How land discussions are directly impacting the rand
South Africa’s rand is typically influenced by a number of international and local factors – however it has now been made clear how investors feel about the land reform discussions, according to Andre Botha, senior currency dealer at TreasuryOne.
“While we always knew that the land reform bill had a hold of the rand in some form, the extent of this became evident yesterday afternoon when a headline hit the market that the ANC is looking to withdraw its land without compensation bill,” he said.
“We did see the rand rally 20 cents in two minutes on the back of the headline and trading as low as R13.96 on the back of the headline.”
However, he noted that the reality was that digging deeper into the headline, the withdrawal of the bill does not mean that the ruling party is closing the book on the bill, rather that it will be redrafted to be more in line with the ruling party’s vision.

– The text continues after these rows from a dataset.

Lemma captureForms_steps_witness :
  let h := Samples.host in
  let formControls :=
    FormControlInspector.inspectAllFormControls (fresh_id h) Samples.small_page in
  let forms := List.map Capture.snapshot_form formControls in
  let options := {| copyToClipboard := true; saveToStorage := true |} in
  Capture.captureForms h Samples.small_page options []
  = (encode_trace
       ++ (if copyToClipboard options then [Clipboard_write (token_of h forms)] else [])
       ++ (if saveToStorage options then [Runtime_sendMessage] else [])
       ++ [Notification (lit "Forms Captured")],
     Ok {| formCount := length formControls;
           snapshot_forms := forms;
           encodedSnapshot := token_of h forms |}).
Proof.
  intros h formControls forms options.
  apply (captureForms_steps h Samples.small_page options).
  - reflexivity.
  - vm_compute. lia.
  - reflexivity.
  - reflexivity.
Defined.



(** ** Putting the captured value back *)

Section PutBack.

Lemma set_value_slot_same e : set_value_slot (el_value e) e = e.
Proof. now destruct e. Qed.

Lemma set_checked_same e : set_checked (el_checked e) e = e.
Proof. now destruct e. Qed.

Lemma find_element_put_back handle f dom e :
  slot_write f -> find_element handle dom = Some e -> f e = e ->
  forall id,
    find_element id (update_element handle f (update_element handle f dom))
    = find_element id dom.
Proof.
  intros Hf He Hsame id. destruct (Pos.eq_dec id handle) as [->|Hne].
  - rewrite (written_twice handle f dom e Hf He), He. now rewrite !Hsame.
  - now rewrite !find_element_elsewhere by auto.
Qed.

End PutBack.

(** Putting back what was captured changes nothing.  On an enabled
    [input] or [textarea] whose value is not kept in the [value]
    attribute (so not a [hidden], [submit], [image], [reset] or [button]
    input) and that is not a file input, [restoreControlValue] with the
    value that [extractElementValue] reads from the element returns
    normally and leaves every element of the page as it was, [value] and
    [checked] included; the change events are dispatched all the same. *)
Theorem restoreControlValue_puts_the_captured_value_back :
  forall (currentControl snapshotControl : FormControlData) (pg : Page)
         (handle : positive) (e : Element),
    element currentControl = Some handle ->
    find_element handle (page_dom pg) = Some e ->
    el_readOnly e || el_disabled e = false ->
    has_tag [lit "input"; lit "textarea"] e = true ->
    existsb (jsstring_eqb (el_type e))
      [lit "file"; lit "hidden"; lit "submit"; lit "image"; lit "reset"; lit "button"]
    = false ->
    value snapshotControl = FormControlInspector.extractElementValue e ->
    exists pg',
      AngularFormSnapshotContent.restoreControlValue currentControl snapshotControl pg
      = (pg', Ok tt)
      /\ (forall id, find_element id (page_dom pg') = find_element id (page_dom pg))
      /\ page_events pg' = page_events pg ++ change_events e.
Proof.
  intros c sc pg handle e Hel He Hen Htag Hmode Hv.
  assert (Hfile : jsstring_eqb (el_type e) (lit "file") = false).
  { cbn [existsb] in Hmode. now apply orb_false_iff in Hmode as [Hfile _]. }
  destruct (text_control_tag e Htag) as [Hsel Hmat].
  unfold FormControlInspector.extractElementValue, get_value, is_select in Hv.
  rewrite Hsel in Hv.
  destruct (jsstring_eqb (el_type e) (lit "checkbox")
            || jsstring_eqb (el_type e) (lit "radio")) eqn:Hbox.
  - eexists. split.
    + exact (restoreControlValue_checkbox_run c sc pg handle e Hel He Hen Hbox Hmat).
    + cbn [page_dom page_events]. split; [|reflexivity].
      rewrite Hv. cbn [ToBoolean].
      apply (find_element_put_back handle _ _ e (slot_write_checked _) He).
      apply set_checked_same.
  - eexists. split.
    + apply (restoreControlValue_text_run c sc pg handle e (el_value e) Hel He Hen Htag).
      * apply orb_false_iff in Hbox as [Hb Hr]. cbn [existsb].
        now rewrite Hb, Hr, Hfile.
      * rewrite Hv. now rewrite js_or_empty.
    + cbn [page_dom page_events]. split; [|reflexivity].
      apply (find_element_put_back handle _ _ e (slot_write_value _) He).
      apply set_value_slot_same.
Qed.

Lemma restoreControlValue_puts_the_captured_value_back_witness :
  let pg := {| page_dom := Samples.small_page; page_events := [] |} in
  let current :=
    FormControlInspector.extractGenericFormControlData (lit "ctrl_0")
      {| loc_node := Samples.leaf Samples.email;
         loc_ancestors := [Samples.blank 2 (lit "BODY"); Samples.blank 1 (lit "HTML")] |} in
  exists pg',
    AngularFormSnapshotContent.restoreControlValue current (Capture.snapshot_form current) pg
    = (pg', Ok tt)
    /\ (forall id, find_element id (page_dom pg') = find_element id (page_dom pg))
    /\ page_events pg' = page_events pg ++ change_events Samples.email.
Proof.
  intros pg current.
  apply (restoreControlValue_puts_the_captured_value_back current
           (Capture.snapshot_form current) pg 3 Samples.email); reflexivity.
Defined.

(** ** A snapshot on its own page *)

Section SamePage.
Import FormControlInspector AngularFormSnapshotContent.

Lemma extract_each_anonymous fresh1 fresh2 extract elements :
  (forall cid1 cid2 l, anonymous (extract cid1 l) = anonymous (extract cid2 l)) ->
  forall n,
    List.map anonymous (fst (extract_each fresh1 extract elements n))
    = List.map anonymous (fst (extract_each fresh2 extract elements n))
    /\ snd (extract_each fresh1 extract elements n)
       = snd (extract_each fresh2 extract elements n).
Proof.
  intros Hex. induction elements as [|l rest IH]; intros n; [now split|].
  cbn [extract_each]. specialize (IH (S n)).
  destruct (extract_each fresh1 extract rest (S n)) as [c1 n1].
  destruct (extract_each fresh2 extract rest (S n)) as [c2 n2].
  cbn [fst snd List.map] in *. destruct IH as [IHc IHn].
  split; [|exact IHn]. f_equal; [apply Hex | exact IHc].
Qed.

Lemma material_each_anonymous fresh1 fresh2 formFields :
  forall n,
    List.map anonymous (fst (material_each fresh1 formFields n))
    = List.map anonymous (fst (material_each fresh2 formFields n))
    /\ snd (material_each fresh1 formFields n) = snd (material_each fresh2 formFields n).
Proof.
  induction formFields as [|f rest IH]; intros n; [now split|].
  cbn [material_each].
  destruct (querySelector f _) as [input|]; [|apply IH].
  specialize (IH (S n)).
  destruct (material_each fresh1 rest (S n)) as [c1 n1].
  destruct (material_each fresh2 rest (S n)) as [c2 n2].
  cbn [fst snd List.map] in *. destruct IH as [IHc IHn].
  split; [|exact IHn]. f_equal. exact IHc.
Qed.

Lemma merge_pass_anonymous cs1 cs2 :
  List.map anonymous cs1 = List.map anonymous cs2 ->
  forall acc1 acc2,
    List.map anonymous (fst acc1) = List.map anonymous (fst acc2) ->
    snd acc1 = snd acc2 ->
    List.map anonymous (fst (merge_pass cs1 acc1))
    = List.map anonymous (fst (merge_pass cs2 acc2))
    /\ snd (merge_pass cs1 acc1) = snd (merge_pass cs2 acc2).
Proof.
  revert cs2. induction cs1 as [|c1 cs1 IH]; intros [|c2 cs2] Hcs; try discriminate.
  - intros acc1 acc2 Ha Hs. now split.
  - cbn [List.map] in Hcs.
    pose proof (f_equal (fun l => List.hd (anonymous c1) l) Hcs) as Hc.
    pose proof (f_equal (@List.tl _) Hcs) as Ht. cbn [List.hd List.tl] in Hc, Ht.
    clear Hcs. rename Ht into Hcs.
    intros [f1 p1] [f2 p2] Ha Hs. cbn [fst snd] in Ha, Hs. subst p2.
    assert (He : element c1 = element c2)
      by exact (f_equal element Hc).
    cbn [merge_pass]. rewrite <- He.
    destruct (bool_decide (element c1 ∈ p1)).
    + apply IH; [exact Hcs | exact Ha | reflexivity].
    + apply IH; [exact Hcs | | reflexivity]. cbn [fst].
      rewrite !List.map_app. cbn [List.map]. now rewrite Ha, Hc.
Qed.

(** The identifiers apart, the inspection does not depend on the source
    of identifiers. *)
Lemma inspectAllFormControls_anonymous fresh1 fresh2 document :
  List.map anonymous (inspectAllFormControls fresh1 document)
  = List.map anonymous (inspectAllFormControls fresh2 document).
Proof.
  unfold inspectAllFormControls, findAngularFormControls, findGenericFormControls,
    findMaterialFormControls.
  destruct (extract_each_anonymous fresh1 fresh2 extractAngularFormControlData
              (querySelectorAll document (fun e => hasAttribute e (lit "formControl")))
              ltac:(reflexivity) 0%nat) as [E1 N1].
  destruct (extract_each fresh1 extractAngularFormControlData _ 0%nat) as [a1 n1].
  destruct (extract_each fresh2 extractAngularFormControlData _ 0%nat) as [a1' n1'].
  cbn [fst snd] in E1, N1. subst n1'.
  destruct (extract_each_anonymous fresh1 fresh2 extractAngularFormControlNameData
              (querySelectorAll document (fun e => hasAttribute e (lit "formControlName")))
              ltac:(reflexivity) n1) as [E2 N2].
  destruct (extract_each fresh1 extractAngularFormControlNameData _ n1) as [a2 n2].
  destruct (extract_each fresh2 extractAngularFormControlNameData _ n1) as [a2' n2'].
  cbn [fst snd] in E2, N2. subst n2'.
  destruct (extract_each_anonymous fresh1 fresh2 extractNgModelData
              (querySelectorAll document (fun e => hasAttribute e (lit "ngModel")))
              ltac:(reflexivity) n2) as [E3 N3].
  destruct (extract_each fresh1 extractNgModelData _ n2) as [a3 n3].
  destruct (extract_each fresh2 extractNgModelData _ n2) as [a3' n3'].
  cbn [fst snd] in E3, N3. subst n3'.
  match goal with
  | |- context [extract_each fresh1 extractGenericFormControlData ?els n3] =>
      destruct (extract_each_anonymous fresh1 fresh2 extractGenericFormControlData els
                  ltac:(reflexivity) n3) as [E4 N4];
      destruct (extract_each fresh1 extractGenericFormControlData els n3) as [g g1];
      destruct (extract_each fresh2 extractGenericFormControlData els n3) as [g' g1']
  end.
  cbn [fst snd] in E4, N4. subst g1'.
  destruct (material_each_anonymous fresh1 fresh2
              (querySelectorAll document (has_tag [lit "mat-form-field"])) g1) as [E5 N5].
  destruct (material_each fresh1 _ g1) as [m m1].
  destruct (material_each fresh2 _ g1) as [m' m1'].
  cbn [fst snd] in E5, N5.
  assert (Ea : List.map anonymous (a1 ++ a2 ++ a3) = List.map anonymous (a1' ++ a2' ++ a3'))
    by (rewrite !List.map_app; now rewrite E1, E2, E3).
  destruct (merge_pass_anonymous _ _ Ea ([], ∅) ([], ∅) eq_refl eq_refl) as [M1 S1].
  destruct (merge_pass_anonymous _ _ E4 _ _ M1 S1) as [M2 S2].
  destruct (merge_pass_anonymous _ _ E5 _ _ M2 S2) as [M3 _].
  exact M3.
Qed.

Lemma generateControlKey_anonymous c :
  generateControlKey (anonymous c) = generateControlKey c.
Proof. reflexivity. Qed.

Lemma generateControlKey_snapshot_form c :
  generateControlKey (Capture.snapshot_form c) = generateControlKey c.
Proof. reflexivity. Qed.

Lemma build_map_from controls :
  forall (m : gmap jsstring FormControlData) k,
    is_Some (m !! k) \/ In k (List.map generateControlKey controls) ->
    is_Some (fold_left (fun m control => <[ generateControlKey control := control ]> m)
               controls m !! k).
Proof.
  induction controls as [|c controls IH]; intros m k H; cbn [fold_left].
  - destruct H as [H|[]]. exact H.
  - apply IH. cbn [List.map In] in H.
    destruct (decide (generateControlKey c = k)) as [<-|Hne].
    + left. rewrite lookup_insert_eq. eauto.
    + destruct H as [H|[H|H]]; [| contradiction | now right].
      left. now rewrite lookup_insert_ne.
Qed.

(** Every control of the page is in the map, under its key. *)
Lemma build_map_has_keys fresh1 fresh2 document c :
  In c (inspectAllFormControls fresh1 document) ->
  is_Some (build_map (inspectAllFormControls fresh2 document)
             !! generateControlKey (Capture.snapshot_form c)).
Proof.
  intros Hin. unfold build_map. apply build_map_from. right.
  rewrite generateControlKey_snapshot_form, <- generateControlKey_anonymous.
  assert (E : List.map generateControlKey (inspectAllFormControls fresh2 document)
              = List.map generateControlKey
                  (List.map anonymous (inspectAllFormControls fresh1 document))).
  { rewrite (inspectAllFormControls_anonymous fresh1 fresh2), List.map_map.
    apply List.map_ext. intros x. now rewrite generateControlKey_anonymous. }
  rewrite E. apply in_map, in_map. exact Hin.
Qed.

End SamePage.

This means that amending the constitution is still very much in the thoughts of the ruling party, he said.
“After digging into the body of the statement, the rand shot back up to the levels it was before the headline broke. This break lower on the rand on the headline is evidence on just exactly how much risk is being priced into the market and how the rand has been affected by the land reform bill.”
He added that Tuesday (28 Tuesday) saw another bout of US dollar weakness due to the US-Mexico trade deal, which whetted the appetite of the market for riskier assets.
“This riskier appetite did not pull through into the rand which also shows the handbrakes that are currently on the rand. We still expect the rand to trade in the ranges it has been this week with the data cupboard empty. The risks at the moment are squarely on headlines with the market looking for direction,” he said.
The rand traded at the following levels against the major currencies in mid-morning trade:
- Dollar/Rand: R14.38 (1.26%)
- Pound/Rand: R18.52 (1.29%
- Euro/Rand: R16.79 (1.04%)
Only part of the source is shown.